Este trabajo, es una revisión sobre la farmacología y las indicaciones actuales del uso de la duloxetina como parte del tratamiento para el alivio del dolor crónico.

1. Descripción de la duloxetina.

La duloxetina es un inhibidor selectivo de la recaptura de la serotonina y norepinefrina (ISRSN). Su fórmula química es (+)-(S)-N-methyl-?-(1-naphthyloxy)-2-clorhidrato de tiofenopropilamina. (1)

2. Farmacocinética de la duloxetina.

Absorción. La absorción de la duloxetina, inicia a las dos horas de haberse administrado. Llega a sus concentración sérica máxima a las 6 horas. (1)

Distribución. Su volumen de distribución aparente es de 1640 L. La concentración sérica en estado estable, se obtiene a los 3 días de su administración. Tiene una unión a proteínas alta, del 90%, principalmente con albúmina y alfa 1 glicoproteína. (1)

Biotransformación. La vía principal de metabolismo es a través de la oxidación y conjugación del anillo naftilo, por el citocromo P450, isozimas CYP1A2 y CYP2D6. Los metabolitos identificados con mayor frecuencia en el plasma, son: 4-hydroxy duloxetina glucurónido and 5-hydroxy, 6-methoxy duloxetina sulfato. Estos metabolitos, parecen no tener efecto clínicamente significativo. (1)

Eliminación. La vida media es de 12 horas (rango de 8 a 17h). Casi el 70% de la duloxetina, se elimina como metabolitos, 20% es eliminado en heces. (1)

Enfermedad hepática. Se debe evitar su uso es sujetos con enfermedad hepática severa o cirrosis. (1)

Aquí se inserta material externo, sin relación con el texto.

(** * Yazaki chatbot: session lifecycle, streaming, augmentation and summary e-mail

    A shallow embedding of the JavaScript sources
      - backend/controllers/sessionController.js
      - backend/routes (the express-validator chains in front of the controller)
      - backend/services/emailService.js
      - frontend_new/js/chatbot-api.js and chatbot-ui.js
      - frontend/static/chat.js (the consumer of the event stream)
      - backend/scripts/migrate_userinfo_location.js
    together with the parts of the system that are described but not present
    as code (models/Session.js, the streaming producer, the response
    coordinator, the inactivity sweep).

    Conventions.
      - Strings are byte strings ([string]); white space is ASCII white space.
      - [new Date()] and [uuidv4()] are inputs of the function that calls
        them: every handler takes the clock reading [now] (milliseconds, [Z])
        and, where needed, the generated identifier.
      - A Mongoose collection is a finite map from [sessionId] to the stored
        document; every driver call succeeds (the [catch] branches that turn
        a driver exception into a 500 answer are outside the model).
      - An Express handler is a function from the store to an answer and the
        next store.
      - The clock readings that one call of a summary builder makes are
        taken at the same instant.
      - What belongs to the runtime or to a library ([parseInt], the local
        time of a date, the validators of validator.js, [fetch]) is a
        parameter of the definitions that use it. *)

From Stdlib Require Import ZArith String Ascii List Lia Permutation DecimalString.
From stdpp Require Import base gmap strings list sorting.

#[local] Set Warnings "-register-all".

(** ** Text helpers shared by the JavaScript sources *)

Module Text.

(** The double quote character, used where the sources spell it inside a
    template. *)
Definition dq : string :=
  String (Ascii false true false false false true false false) EmptyString.

(** The ASCII part of the class [\s]: TAB, LF, VT, FF, CR and SPACE. *)
Definition is_space (c : ascii) : bool :=
  let n := nat_of_ascii c in
  (n =? 9) || (n =? 10) || (n =? 11) || (n =? 12) || (n =? 13) || (n =? 32).

Fixpoint ltrim (s : string) : string :=
  match s with
  | EmptyString => EmptyString
  | String c rest => if is_space c then ltrim rest else s
  end.

Definition is_empty (s : string) : bool :=
  match s with EmptyString => true | String _ _ => false end.

Fixpoint rtrim (s : string) : string :=
  match s with
  | EmptyString => EmptyString
  | String c rest =>
      let r := rtrim rest in
      if is_space c && is_empty r then EmptyString else String c r
  end.

(** [String.prototype.trim]. *)
Definition trim (s : string) : string := rtrim (ltrim s).

(** JavaScript truthiness of a value that is either [undefined] or a
    string: only a non-empty string is truthy. *)
Definition truthy (v : option string) : bool :=
  match v with
  | Some s => negb (is_empty s)
  | None => false
  end.

(** [v || d] on such a value. *)
Definition or_else (v : option string) (d : string) : string :=
  match v with
  | Some s => if is_empty s then d else s
  | None => d
  end.

(** [text.trim().length === 0]. *)
Definition blank (s : string) : bool := is_empty (trim s).

(** [s.substring(0, n)]. *)
Definition prefix (n : nat) (s : string) : string := String.substring 0 n s.

Definition nl : string := String (ascii_of_nat 10) EmptyString.

(** The strings of a list put one after the other, as repeated [+=] does. *)
Definition concatAll (parts : list string) : string :=
  fold_right String.append EmptyString parts.

(** A computation that may [throw new Error(message)]. *)
Inductive Exn (A : Type) :=
| Return (a : A)
| Throw (message : string).
Arguments Return {A} a.
Arguments Throw {A} message.

#[global] Instance Exn_ret : MRet Exn := fun A a => Return a.

#[global] Instance Exn_bind : MBind Exn := fun A B k m =>
  match m with
  | Return a => k a
  | Throw e => Throw e
  end.

End Text.

(** ** The session document (models/Session.js) *)

Module SessionModel.

Definition Time := Z.

(** Free-form JSON carried as message metadata. *)
Inductive Json :=
| JNull
| JBool (b : bool)
| JNum (n : Z)
| JStr (s : string)
| JArr (items : list Json)
| JObj (fields : list (string * Json)).

(** A metadata object, as the list of its own enumerable properties. *)
Definition Metadata := list (string * Json).

Inductive Sender := user | bot.

Record Message := mkMessage {
  sender : Sender;
  text : string;
  timestamp : Time;
  metadata : option Metadata
}.

Inductive Status := active | ended | expired.

Definition is_active (s : Status) : bool :=
  match s with active => true | _ => false end.

Record Location := mkLocation {
  city : option string;
  country : option string
}.

Record UserInfo := mkUserInfo {
  fullName : string;
  email : string;
  companyName : string;
  projectName : string;
  supplierType : string;
  location : Location
}.

Record Session := mkSession {
  sessionId : string;
  userInfo : UserInfo;
  messages : list Message;
  status : Status;
  createdAt : Time;
  updatedAt : Time;
  lastActivity : Time;
  endedAt : option Time
}.

(** The collection of session documents, keyed by [sessionId].  The
    member [updatedAt], which the summary e-mail reads, is the time of the
    last write to the document. *)
Abbreviation Store := (gmap string Session).

(** [Session.findOne({ sessionId })]: the document under that id, if its
    own [sessionId] member matches the filter. *)
Definition findOne (sid : string) (st : Store) : option Session :=
  match st !! sid with
  | Some s => if bool_decide (sessionId s = sid) then Some s else None
  | None => None
  end.

(** [Session.findOne({ sessionId, status: 'active' })]. *)
Definition findOneActive (sid : string) (st : Store) : option Session :=
  match findOne sid st with
  | Some s => if is_active (status s) then Some s else None
  | None => None
  end.

(** [doc.save()]: the document replaces the stored one with its id. *)
Definition save (s : Session) (st : Store) : Store := <[sessionId s := s]> st.

(** Modelled from the spec: the schema of models/Session.js is not among
    the sources.  A new document has [createdAt = lastActivity = now] and
    no [endedAt]; [updatedAt] is the time of the last save. *)
Definition newSession (now : Time) (sid : string) (ui : UserInfo)
    (msgs : list Message) (stat : Status) : Session :=
  {| sessionId := sid; userInfo := ui; messages := msgs; status := stat;
     createdAt := now; updatedAt := now; lastActivity := now;
     endedAt := None |}.

(** Modelled from the spec: the method [addMessage] of models/Session.js is
    not among the sources.  It "atomically (a) appends the message,
    (b) sets lastActivity=now"; the message carries the time of the
    append. *)
Definition addMessage (now : Time) (who : Sender) (txt : string)
    (md : option Metadata) (s : Session) : Session :=
  {| sessionId := sessionId s; userInfo := userInfo s;
     messages := messages s ++ [mkMessage who txt now md];
     status := status s;
     createdAt := createdAt s; updatedAt := now; lastActivity := now;
     endedAt := endedAt s |}.

(** Modelled from the spec: the method [endSession] of models/Session.js is
    not among the sources.  It "transitions active -> ended, sets
    endedAt=now". *)
Definition endSessionDoc (now : Time) (s : Session) : Session :=
  {| sessionId := sessionId s; userInfo := userInfo s;
     messages := messages s; status := ended;
     createdAt := createdAt s; updatedAt := now;
     lastActivity := lastActivity s; endedAt := Some now |}.

(** [Session.findOneAndUpdate(filter, { lastActivity: now }, { new: true })]
    applied to the matched document. *)
Definition setLastActivity (now : Time) (s : Session) : Session :=
  {| sessionId := sessionId s; userInfo := userInfo s;
     messages := messages s; status := status s;
     createdAt := createdAt s; updatedAt := now; lastActivity := now;
     endedAt := endedAt s |}.

(** The virtual properties of the schema that the controller echoes in its
    answers; their definitions are not among the sources, so they are
    taken as given. *)
Record Virtuals := mkVirtuals {
  messageCount : Session -> nat;
  duration : Session -> Z
}.

End SessionModel.

(** ** backend/services/emailService.js *)

Module EmailService.
Import Text SessionModel.

(** The object passed to [transporter.sendMail]. *)
Record MailOptions := mkMail {
  mail_from : string;
  mail_to : string;
  mail_subject : string;
  mail_text : string;
  mail_html : string
}.

(** What the process reads from outside: the variables of [process.env]
    and the behaviour of the SMTP transport, which either accepts a
    message and returns its id or rejects with an error. *)
Record Env := mkEnv {
  MAIL_USER : option string;
  MAIL_PASS : option string;
  MAIL_FROM : option string;
  ADMIN_EMAIL : option string;
  sendMail : MailOptions -> Exn string
}.

(** The local-time getters of [Date] and [JSON.stringify(_, null, 2)],
    which belong to the JavaScript runtime. *)
Record Runtime := mkRuntime {
  getFullYear : Time -> Z;
  getMonth : Time -> Z;
  getDate : Time -> Z;
  getHours : Time -> Z;
  getMinutes : Time -> Z;
  JSON_stringify : Metadata -> string
}.

(** [createTransporter]: the transport exists only with credentials. *)
Definition createTransporter (env : Env) : Exn (MailOptions -> Exn string) :=
  if negb (truthy (MAIL_USER env)) || negb (truthy (MAIL_PASS env))
  then Throw "Email configuration is missing. Please check MAIL_USER and MAIL_PASS in .env file."
  else Return (sendMail env).

Definition fetchSessionData (sid : string) (st : Store) : Exn Session :=
  match findOne sid st with
  | None => Throw ("Session not found: " +:+ sid)
  | Some session => Return session
  end.

(** [`${n}`] for an integer. *)
Definition showZ (z : Z) : string := NilZero.string_of_int (Z.to_int z).

Definition plural (n : Z) : string := if (n =? 1)%Z then "" else "s".

Definition calculateDuration (startTime endTime : Time) : string :=
  let durationMs := (endTime - startTime)%Z in
  let durationMinutes := (durationMs / 60000)%Z in
  if (durationMinutes <? 60)%Z
  then showZ durationMinutes +:+ " minute" +:+ plural durationMinutes
  else
    let hours := (durationMinutes / 60)%Z in
    let minutes := Z.rem durationMinutes 60 in
    if (minutes =? 0)%Z
    then showZ hours +:+ " hour" +:+ plural hours
    else showZ hours +:+ " hour" +:+ plural hours +:+ " "
         +:+ showZ minutes +:+ " minute" +:+ plural minutes.

Fixpoint repeatString (s : string) (n : nat) : string :=
  match n with
  | O => ""
  | S k => s +:+ repeatString s k
  end.

(** [s.padStart(2, '0')]. *)
Definition padStart2 (s : string) : string :=
  repeatString "0" (2 - String.length s) +:+ s.

Definition upper (c : ascii) : ascii :=
  let n := nat_of_ascii c in
  if (97 <=? n) && (n <=? 122) then ascii_of_nat (n - 32) else c.

Fixpoint toUpperCase (s : string) : string :=
  match s with
  | EmptyString => EmptyString
  | String c rest => String (upper c) (toUpperCase rest)
  end.

Definition statusName (s : Status) : string :=
  match s with
  | active => "active"
  | ended => "ended"
  | expired => "expired"
  end.

Definition is_user (s : Sender) : bool :=
  match s with user => true | bot => false end.

(** ['&' -> '&amp;'] and so on: the [map] object of [escapeHtml]. *)
Definition entity (c : ascii) : option string :=
  let n := nat_of_ascii c in
  if n =? 38 then Some "&amp;"
  else if n =? 60 then Some "&lt;"
  else if n =? 62 then Some "&gt;"
  else if n =? 34 then Some "&quot;"
  else if n =? 39 then Some "&#039;"
  else None.

(** [text.replace(re, (m) => map[m])], where the global pattern [re]
    matches any one of the five characters that [map] lists. *)
Fixpoint escapeHtml (s : string) : string :=
  match s with
  | EmptyString => EmptyString
  | String c rest =>
      match entity c with
      | Some e => e +:+ escapeHtml rest
      | None => String c (escapeHtml rest)
      end
  end.

(** [msg.metadata && Object.keys(msg.metadata).length > 0]. *)
Definition shownMetadata (msg : Message) : option Metadata :=
  match metadata msg with
  | Some (f :: fs) => Some (f :: fs)
  | _ => None
  end.

Section Summaries.
Context (R : Runtime).

Definition formatTimestamp (t : Time) : string :=
  let year := getFullYear R t in
  let month := padStart2 (showZ (getMonth R t + 1)) in
  let day := padStart2 (showZ (getDate R t)) in
  let hours := padStart2 (showZ (getHours R t)) in
  let minutes := padStart2 (showZ (getMinutes R t)) in
  showZ year +:+ "-" +:+ month +:+ "-" +:+ day +:+ " " +:+ hours
  +:+ ":" +:+ minutes.

(** [status === 'ended' || status === 'expired' ? updatedAt : new Date()] *)
Definition endTimeOf (now : Time) (session : Session) : Time :=
  match status session with
  | ended | expired => updatedAt session
  | active => now
  end.

Definition plainMessage (msg : Message) : string :=
  let speaker := if is_user (sender msg) then "User" else "Bot" in
  let time := formatTimestamp (timestamp msg) in
  "[" +:+ time +:+ "] " +:+ speaker +:+ ":" +:+ nl
  +:+ text msg +:+ nl +:+ nl
  +:+ match shownMetadata msg with
      | Some md =>
          "   ℹ️ Metadata: " +:+ JSON_stringify R md +:+ nl +:+ nl
      | None => ""
      end.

Enfermedad renal cónica. Se debe evitar su uso en sujetos con una tas de filtrado glomerular menor a 30mL/min. (1)

3. Farmacodinamia de la duloxetina para dolor crónico.

Mecanismo de acción. La duloxetina, es un potente inhibidor de la recaptura de la serotonina y noradrenalina e inhibidor leve de la recaptura de dopamina. Teóricamente, genera analgesia al aumentar la potencia de la vía inhibitoria descendente de dolor del cerebro hacia la médula espinal. (1)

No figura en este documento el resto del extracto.